_EXERCISE_: Restate word for word the lines of the records below, starting at the line that contains "(hip_cands width height" and ending at the line that contains "destruct (IH st1 Hcs' H2) as [H3 H4].", with both of those lines included and nothing else.

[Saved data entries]

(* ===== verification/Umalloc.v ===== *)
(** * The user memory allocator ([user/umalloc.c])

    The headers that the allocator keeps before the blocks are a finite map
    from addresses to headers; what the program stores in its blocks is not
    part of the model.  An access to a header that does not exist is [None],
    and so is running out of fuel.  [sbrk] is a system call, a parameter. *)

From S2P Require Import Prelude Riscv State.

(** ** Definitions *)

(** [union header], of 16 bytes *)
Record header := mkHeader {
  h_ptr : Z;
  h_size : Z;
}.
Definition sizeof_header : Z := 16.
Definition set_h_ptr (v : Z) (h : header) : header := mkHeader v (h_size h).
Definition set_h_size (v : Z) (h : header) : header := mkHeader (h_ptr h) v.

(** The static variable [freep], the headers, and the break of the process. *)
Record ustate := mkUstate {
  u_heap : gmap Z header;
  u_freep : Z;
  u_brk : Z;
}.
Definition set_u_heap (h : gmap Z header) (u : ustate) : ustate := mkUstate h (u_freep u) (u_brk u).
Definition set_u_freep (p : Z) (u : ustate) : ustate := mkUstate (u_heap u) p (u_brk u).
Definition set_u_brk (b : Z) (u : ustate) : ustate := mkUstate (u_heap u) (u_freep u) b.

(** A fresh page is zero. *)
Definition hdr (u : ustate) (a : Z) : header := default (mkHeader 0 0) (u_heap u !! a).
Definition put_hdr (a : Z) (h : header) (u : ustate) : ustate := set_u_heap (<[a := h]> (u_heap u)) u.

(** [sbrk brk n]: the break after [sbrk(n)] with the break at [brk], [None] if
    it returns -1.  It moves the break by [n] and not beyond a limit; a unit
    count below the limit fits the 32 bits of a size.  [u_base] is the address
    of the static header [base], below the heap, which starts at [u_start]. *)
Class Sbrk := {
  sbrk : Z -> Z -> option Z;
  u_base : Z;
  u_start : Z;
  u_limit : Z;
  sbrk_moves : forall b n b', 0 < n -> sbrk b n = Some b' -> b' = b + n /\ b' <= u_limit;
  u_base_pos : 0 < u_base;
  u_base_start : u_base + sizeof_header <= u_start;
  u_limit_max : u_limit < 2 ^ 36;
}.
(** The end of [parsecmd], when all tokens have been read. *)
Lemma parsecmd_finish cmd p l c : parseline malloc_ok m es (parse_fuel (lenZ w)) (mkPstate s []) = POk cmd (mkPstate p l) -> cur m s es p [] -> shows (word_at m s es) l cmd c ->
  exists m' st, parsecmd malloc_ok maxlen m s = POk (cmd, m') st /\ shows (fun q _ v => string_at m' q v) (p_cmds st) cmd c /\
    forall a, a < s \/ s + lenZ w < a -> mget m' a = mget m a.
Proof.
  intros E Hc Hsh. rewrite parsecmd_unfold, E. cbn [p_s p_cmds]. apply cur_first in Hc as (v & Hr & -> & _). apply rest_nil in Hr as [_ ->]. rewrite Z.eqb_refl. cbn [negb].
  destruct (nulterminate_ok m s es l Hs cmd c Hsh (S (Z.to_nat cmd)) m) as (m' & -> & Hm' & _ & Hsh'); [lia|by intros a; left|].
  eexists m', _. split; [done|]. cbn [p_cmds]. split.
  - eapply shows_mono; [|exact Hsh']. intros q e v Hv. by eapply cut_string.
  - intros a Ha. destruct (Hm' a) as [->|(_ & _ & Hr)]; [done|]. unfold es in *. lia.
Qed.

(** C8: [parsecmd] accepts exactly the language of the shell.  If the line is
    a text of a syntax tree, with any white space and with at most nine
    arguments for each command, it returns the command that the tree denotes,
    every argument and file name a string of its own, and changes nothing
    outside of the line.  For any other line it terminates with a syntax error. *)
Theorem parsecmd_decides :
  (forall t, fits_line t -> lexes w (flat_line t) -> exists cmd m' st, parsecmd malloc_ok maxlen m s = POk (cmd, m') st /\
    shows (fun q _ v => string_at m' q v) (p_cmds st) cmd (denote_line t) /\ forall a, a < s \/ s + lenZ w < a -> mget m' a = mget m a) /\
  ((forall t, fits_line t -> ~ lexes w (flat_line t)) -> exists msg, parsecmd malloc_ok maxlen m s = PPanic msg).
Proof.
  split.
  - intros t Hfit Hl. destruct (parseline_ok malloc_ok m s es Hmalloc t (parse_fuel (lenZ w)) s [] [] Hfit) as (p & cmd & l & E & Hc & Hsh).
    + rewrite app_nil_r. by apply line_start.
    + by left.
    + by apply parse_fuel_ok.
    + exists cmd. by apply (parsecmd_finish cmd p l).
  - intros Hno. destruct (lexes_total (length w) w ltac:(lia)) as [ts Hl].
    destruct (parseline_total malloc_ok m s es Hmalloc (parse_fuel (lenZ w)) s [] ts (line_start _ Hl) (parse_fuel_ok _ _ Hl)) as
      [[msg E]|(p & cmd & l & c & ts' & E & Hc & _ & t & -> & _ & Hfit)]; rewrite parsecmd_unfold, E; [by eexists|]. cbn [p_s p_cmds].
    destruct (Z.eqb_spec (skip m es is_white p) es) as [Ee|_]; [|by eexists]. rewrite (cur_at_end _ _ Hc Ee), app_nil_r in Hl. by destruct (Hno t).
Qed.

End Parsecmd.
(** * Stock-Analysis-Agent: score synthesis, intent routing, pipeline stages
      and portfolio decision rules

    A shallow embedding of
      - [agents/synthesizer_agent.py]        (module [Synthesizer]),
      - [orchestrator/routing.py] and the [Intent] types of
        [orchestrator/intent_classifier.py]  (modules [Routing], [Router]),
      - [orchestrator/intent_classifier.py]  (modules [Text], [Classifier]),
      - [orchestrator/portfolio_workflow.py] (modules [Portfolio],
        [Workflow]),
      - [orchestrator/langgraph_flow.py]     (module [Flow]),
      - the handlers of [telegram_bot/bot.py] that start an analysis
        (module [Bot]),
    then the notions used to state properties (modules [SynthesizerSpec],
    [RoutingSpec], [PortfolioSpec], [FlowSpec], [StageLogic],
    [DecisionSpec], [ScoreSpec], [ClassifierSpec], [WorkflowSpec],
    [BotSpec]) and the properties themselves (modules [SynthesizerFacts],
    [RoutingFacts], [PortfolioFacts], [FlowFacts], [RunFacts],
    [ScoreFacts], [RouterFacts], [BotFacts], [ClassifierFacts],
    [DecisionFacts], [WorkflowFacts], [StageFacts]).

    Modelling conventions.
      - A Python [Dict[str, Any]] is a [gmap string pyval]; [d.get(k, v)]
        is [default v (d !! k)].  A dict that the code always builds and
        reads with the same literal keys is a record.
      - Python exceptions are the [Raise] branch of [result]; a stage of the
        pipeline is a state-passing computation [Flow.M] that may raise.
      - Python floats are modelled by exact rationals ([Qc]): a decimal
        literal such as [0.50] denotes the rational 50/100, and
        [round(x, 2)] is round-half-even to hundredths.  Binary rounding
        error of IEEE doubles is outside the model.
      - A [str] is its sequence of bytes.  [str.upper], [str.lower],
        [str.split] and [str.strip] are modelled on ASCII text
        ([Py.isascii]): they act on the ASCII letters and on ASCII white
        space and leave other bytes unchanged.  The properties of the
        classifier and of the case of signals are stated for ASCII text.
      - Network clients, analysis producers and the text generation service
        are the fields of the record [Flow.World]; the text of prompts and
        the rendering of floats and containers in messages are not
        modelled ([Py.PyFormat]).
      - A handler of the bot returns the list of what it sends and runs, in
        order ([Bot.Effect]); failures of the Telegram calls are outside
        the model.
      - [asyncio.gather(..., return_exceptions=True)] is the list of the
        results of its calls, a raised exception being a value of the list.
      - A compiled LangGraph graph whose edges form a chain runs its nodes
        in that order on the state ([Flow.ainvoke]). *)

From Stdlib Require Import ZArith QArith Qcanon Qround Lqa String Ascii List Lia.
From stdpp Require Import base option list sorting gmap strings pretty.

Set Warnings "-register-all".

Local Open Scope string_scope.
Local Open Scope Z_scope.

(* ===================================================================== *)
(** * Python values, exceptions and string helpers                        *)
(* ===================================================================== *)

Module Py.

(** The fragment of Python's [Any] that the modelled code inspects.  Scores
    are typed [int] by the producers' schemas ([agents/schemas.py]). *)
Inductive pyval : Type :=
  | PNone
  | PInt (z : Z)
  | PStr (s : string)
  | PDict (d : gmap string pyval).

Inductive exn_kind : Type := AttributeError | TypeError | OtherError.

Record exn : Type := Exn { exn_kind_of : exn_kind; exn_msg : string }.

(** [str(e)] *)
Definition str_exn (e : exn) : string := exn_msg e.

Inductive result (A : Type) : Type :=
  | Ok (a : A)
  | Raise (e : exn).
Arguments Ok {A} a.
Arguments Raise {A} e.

--

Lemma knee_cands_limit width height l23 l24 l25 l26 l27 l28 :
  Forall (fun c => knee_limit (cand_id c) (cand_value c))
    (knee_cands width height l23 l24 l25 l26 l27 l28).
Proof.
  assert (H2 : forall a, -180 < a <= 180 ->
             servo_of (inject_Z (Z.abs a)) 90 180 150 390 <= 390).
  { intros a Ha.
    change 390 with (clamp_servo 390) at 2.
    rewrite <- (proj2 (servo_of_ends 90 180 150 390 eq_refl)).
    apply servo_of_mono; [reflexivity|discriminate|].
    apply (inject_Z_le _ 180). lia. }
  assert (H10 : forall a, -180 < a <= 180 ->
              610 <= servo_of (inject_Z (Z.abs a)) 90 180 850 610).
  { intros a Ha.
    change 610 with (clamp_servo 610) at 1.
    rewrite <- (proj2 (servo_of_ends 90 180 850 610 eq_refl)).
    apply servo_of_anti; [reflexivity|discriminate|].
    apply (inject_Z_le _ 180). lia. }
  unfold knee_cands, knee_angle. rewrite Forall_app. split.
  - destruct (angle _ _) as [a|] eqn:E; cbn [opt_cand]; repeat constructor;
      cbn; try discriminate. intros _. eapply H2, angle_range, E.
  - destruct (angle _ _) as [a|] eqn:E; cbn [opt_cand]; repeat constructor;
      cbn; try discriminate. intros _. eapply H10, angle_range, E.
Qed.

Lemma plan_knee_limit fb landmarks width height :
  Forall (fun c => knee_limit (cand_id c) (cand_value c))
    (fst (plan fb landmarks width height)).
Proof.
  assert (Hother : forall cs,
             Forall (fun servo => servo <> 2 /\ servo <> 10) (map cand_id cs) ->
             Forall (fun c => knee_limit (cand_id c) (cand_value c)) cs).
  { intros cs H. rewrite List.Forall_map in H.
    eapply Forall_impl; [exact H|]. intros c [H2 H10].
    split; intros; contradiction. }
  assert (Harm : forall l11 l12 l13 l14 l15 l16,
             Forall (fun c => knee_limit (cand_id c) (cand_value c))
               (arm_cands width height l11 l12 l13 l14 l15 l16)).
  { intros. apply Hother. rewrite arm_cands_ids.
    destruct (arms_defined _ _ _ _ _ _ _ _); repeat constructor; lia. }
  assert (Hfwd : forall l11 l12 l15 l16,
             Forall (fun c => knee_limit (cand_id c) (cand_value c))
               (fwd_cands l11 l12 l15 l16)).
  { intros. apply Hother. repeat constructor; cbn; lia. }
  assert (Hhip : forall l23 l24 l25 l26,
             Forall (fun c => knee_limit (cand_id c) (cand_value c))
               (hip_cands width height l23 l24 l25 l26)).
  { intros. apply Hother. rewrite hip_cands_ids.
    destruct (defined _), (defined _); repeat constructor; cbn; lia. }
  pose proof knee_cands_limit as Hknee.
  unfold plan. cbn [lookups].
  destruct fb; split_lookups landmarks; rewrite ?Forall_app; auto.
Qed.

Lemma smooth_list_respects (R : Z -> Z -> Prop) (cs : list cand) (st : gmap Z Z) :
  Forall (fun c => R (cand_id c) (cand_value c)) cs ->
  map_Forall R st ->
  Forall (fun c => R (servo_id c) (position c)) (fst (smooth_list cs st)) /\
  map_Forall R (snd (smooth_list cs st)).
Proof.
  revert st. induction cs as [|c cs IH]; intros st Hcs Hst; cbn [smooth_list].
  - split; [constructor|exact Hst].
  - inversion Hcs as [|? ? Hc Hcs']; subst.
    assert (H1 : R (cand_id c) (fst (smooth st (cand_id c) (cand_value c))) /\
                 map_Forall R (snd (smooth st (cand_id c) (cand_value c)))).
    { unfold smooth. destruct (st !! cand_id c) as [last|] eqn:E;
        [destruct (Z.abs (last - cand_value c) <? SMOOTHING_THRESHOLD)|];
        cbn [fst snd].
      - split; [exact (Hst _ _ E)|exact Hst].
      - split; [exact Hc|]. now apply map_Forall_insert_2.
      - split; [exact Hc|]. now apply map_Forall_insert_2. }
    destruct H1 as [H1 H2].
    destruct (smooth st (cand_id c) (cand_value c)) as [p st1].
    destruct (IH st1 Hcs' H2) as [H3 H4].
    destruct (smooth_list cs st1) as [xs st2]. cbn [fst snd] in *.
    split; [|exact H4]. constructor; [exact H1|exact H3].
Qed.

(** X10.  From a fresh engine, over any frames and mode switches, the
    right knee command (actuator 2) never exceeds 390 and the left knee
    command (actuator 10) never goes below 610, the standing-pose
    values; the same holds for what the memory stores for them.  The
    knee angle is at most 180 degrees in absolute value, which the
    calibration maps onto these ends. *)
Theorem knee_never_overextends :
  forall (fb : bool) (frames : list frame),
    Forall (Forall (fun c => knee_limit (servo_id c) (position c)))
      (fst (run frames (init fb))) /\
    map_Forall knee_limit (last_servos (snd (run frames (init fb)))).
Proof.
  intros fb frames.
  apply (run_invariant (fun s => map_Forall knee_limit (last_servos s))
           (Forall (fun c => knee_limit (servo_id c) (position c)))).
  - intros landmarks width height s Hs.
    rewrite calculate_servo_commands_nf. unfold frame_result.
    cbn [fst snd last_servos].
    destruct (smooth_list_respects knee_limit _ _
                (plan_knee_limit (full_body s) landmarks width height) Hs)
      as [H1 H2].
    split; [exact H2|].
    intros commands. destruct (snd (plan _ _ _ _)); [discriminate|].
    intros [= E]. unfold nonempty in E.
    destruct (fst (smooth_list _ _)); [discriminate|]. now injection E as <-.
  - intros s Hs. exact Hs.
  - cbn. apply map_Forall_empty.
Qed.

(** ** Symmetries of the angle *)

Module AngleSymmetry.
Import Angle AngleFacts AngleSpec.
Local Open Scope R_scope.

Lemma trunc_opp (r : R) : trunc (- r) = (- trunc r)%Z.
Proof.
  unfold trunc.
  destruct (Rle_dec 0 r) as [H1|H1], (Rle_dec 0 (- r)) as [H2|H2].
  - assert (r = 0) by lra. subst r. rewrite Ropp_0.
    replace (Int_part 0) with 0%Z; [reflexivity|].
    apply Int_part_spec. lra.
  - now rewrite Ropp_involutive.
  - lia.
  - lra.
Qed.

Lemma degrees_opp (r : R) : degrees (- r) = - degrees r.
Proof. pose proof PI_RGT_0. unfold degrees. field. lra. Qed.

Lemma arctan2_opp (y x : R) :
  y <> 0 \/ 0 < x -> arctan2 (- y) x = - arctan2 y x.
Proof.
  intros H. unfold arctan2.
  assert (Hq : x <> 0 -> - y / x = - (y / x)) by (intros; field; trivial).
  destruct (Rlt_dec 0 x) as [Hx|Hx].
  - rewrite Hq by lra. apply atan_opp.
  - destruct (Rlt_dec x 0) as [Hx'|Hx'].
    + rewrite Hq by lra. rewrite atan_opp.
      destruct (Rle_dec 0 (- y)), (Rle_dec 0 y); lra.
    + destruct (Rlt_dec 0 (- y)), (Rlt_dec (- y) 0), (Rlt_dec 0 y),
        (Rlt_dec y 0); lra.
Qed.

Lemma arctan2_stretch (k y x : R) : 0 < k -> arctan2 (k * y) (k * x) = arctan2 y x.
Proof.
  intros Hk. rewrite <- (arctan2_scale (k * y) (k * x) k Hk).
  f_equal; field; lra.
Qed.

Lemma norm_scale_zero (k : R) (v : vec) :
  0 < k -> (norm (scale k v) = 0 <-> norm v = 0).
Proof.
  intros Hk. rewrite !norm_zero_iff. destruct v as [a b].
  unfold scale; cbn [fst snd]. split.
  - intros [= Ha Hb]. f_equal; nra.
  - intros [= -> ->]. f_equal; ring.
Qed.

--

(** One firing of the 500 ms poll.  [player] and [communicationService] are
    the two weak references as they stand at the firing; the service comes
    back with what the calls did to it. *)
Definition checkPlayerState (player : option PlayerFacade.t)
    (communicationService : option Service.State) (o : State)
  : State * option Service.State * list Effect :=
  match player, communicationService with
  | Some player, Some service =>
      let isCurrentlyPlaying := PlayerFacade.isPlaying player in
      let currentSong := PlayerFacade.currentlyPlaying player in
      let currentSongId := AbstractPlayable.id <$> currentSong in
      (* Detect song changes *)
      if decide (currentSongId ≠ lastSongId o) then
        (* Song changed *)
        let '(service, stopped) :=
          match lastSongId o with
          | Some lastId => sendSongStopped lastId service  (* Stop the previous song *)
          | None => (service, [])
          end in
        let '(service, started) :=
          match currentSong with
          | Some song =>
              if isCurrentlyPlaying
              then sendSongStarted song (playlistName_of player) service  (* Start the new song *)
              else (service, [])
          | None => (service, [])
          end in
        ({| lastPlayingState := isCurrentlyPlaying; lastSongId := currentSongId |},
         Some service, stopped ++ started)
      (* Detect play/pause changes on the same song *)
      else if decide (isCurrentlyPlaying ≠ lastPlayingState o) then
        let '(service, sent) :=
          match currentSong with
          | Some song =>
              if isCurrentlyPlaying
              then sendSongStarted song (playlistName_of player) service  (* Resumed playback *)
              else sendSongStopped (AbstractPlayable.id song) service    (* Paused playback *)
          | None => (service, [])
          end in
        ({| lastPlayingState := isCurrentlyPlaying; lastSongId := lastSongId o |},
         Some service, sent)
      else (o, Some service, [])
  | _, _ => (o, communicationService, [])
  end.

_EXERCISE RESULT_:
               (hip_cands width height l23 l24 l25 l26)).
  { intros. apply Hother. rewrite hip_cands_ids.
    destruct (defined _), (defined _); repeat constructor; cbn; lia. }
  pose proof knee_cands_limit as Hknee.
  unfold plan. cbn [lookups].
  destruct fb; split_lookups landmarks; rewrite ?Forall_app; auto.
Qed.

Lemma smooth_list_respects (R : Z -> Z -> Prop) (cs : list cand) (st : gmap Z Z) :
  Forall (fun c => R (cand_id c) (cand_value c)) cs ->
  map_Forall R st ->
  Forall (fun c => R (servo_id c) (position c)) (fst (smooth_list cs st)) /\
  map_Forall R (snd (smooth_list cs st)).
Proof.
  revert st. induction cs as [|c cs IH]; intros st Hcs Hst; cbn [smooth_list].
  - split; [constructor|exact Hst].
  - inversion Hcs as [|? ? Hc Hcs']; subst.
    assert (H1 : R (cand_id c) (fst (smooth st (cand_id c) (cand_value c))) /\
                 map_Forall R (snd (smooth st (cand_id c) (cand_value c)))).
    { unfold smooth. destruct (st !! cand_id c) as [last|] eqn:E;
        [destruct (Z.abs (last - cand_value c) <? SMOOTHING_THRESHOLD)|];
        cbn [fst snd].
      - split; [exact (Hst _ _ E)|exact Hst].
      - split; [exact Hc|]. now apply map_Forall_insert_2.
      - split; [exact Hc|]. now apply map_Forall_insert_2. }
    destruct H1 as [H1 H2].
    destruct (smooth st (cand_id c) (cand_value c)) as [p st1].
    destruct (IH st1 Hcs' H2) as [H3 H4].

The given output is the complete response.